[Entries provided Boundary: Start]

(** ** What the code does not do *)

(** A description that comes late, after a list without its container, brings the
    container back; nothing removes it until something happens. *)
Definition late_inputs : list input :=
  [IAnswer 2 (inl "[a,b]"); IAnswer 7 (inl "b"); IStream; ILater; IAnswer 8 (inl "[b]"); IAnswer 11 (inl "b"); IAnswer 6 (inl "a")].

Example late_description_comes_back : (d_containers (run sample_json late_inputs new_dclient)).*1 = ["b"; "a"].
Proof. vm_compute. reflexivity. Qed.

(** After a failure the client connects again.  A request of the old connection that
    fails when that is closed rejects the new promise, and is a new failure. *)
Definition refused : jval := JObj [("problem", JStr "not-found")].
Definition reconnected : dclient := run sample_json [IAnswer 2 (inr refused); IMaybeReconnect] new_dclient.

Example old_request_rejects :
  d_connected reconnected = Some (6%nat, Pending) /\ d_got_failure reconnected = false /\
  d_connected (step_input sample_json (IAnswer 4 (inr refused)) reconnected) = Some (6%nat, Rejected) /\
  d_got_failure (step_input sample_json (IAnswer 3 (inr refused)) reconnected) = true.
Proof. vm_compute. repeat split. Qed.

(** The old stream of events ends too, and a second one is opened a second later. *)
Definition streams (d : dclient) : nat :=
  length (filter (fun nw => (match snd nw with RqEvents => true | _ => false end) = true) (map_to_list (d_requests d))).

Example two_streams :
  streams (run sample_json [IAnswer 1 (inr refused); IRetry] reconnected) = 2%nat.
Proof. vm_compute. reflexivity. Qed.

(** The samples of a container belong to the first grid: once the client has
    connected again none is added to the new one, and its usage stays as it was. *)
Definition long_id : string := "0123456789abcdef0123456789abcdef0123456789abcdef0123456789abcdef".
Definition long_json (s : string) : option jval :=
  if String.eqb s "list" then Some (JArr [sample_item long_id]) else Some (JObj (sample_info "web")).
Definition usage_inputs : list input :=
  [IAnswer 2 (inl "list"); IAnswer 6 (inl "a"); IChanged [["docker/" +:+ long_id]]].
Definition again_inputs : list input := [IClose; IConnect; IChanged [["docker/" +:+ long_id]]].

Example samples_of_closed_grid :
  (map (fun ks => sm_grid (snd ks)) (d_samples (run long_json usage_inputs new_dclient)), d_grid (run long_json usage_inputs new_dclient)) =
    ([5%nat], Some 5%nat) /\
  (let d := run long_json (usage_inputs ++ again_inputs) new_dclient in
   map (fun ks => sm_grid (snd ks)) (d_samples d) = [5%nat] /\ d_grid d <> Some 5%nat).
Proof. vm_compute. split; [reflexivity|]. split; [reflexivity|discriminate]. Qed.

[Entries provided Boundary: End]

- [Directions] All that is needed is the opening run of the data, given again exactly: please include every line from the first through the line with "length (filter (fun", both ends kept.

- [Result]
(** ** What the code does not do *)

(** A description that comes late, after a list without its container, brings the
    container back; nothing removes it until something happens. *)
Definition late_inputs : list input :=
  [IAnswer 2 (inl "[a,b]"); IAnswer 7 (inl "b"); IStream; ILater; IAnswer 8 (inl "[b]"); IAnswer 11 (inl "b"); IAnswer 6 (inl "a")].

Example late_description_comes_back : (d_containers (run sample_json late_inputs new_dclient)).*1 = ["b"; "a"].
Proof. vm_compute. reflexivity. Qed.

(** After a failure the client connects again.  A request of the old connection that
    fails when that is closed rejects the new promise, and is a new failure. *)
Definition refused : jval := JObj [("problem", JStr "not-found")].
Definition reconnected : dclient := run sample_json [IAnswer 2 (inr refused); IMaybeReconnect] new_dclient.

Example old_request_rejects :
  d_connected reconnected = Some (6%nat, Pending) /\ d_got_failure reconnected = false /\
  d_connected (step_input sample_json (IAnswer 4 (inr refused)) reconnected) = Some (6%nat, Rejected) /\
  d_got_failure (step_input sample_json (IAnswer 3 (inr refused)) reconnected) = true.
Proof. vm_compute. repeat split. Qed.

(** The old stream of events ends too, and a second one is opened a second later. *)
Definition streams (d : dclient) : nat :=
  length (filter (fun nw => (match snd nw with RqEvents => true | _ => false end) = true) (map_to_list (d_requests d))).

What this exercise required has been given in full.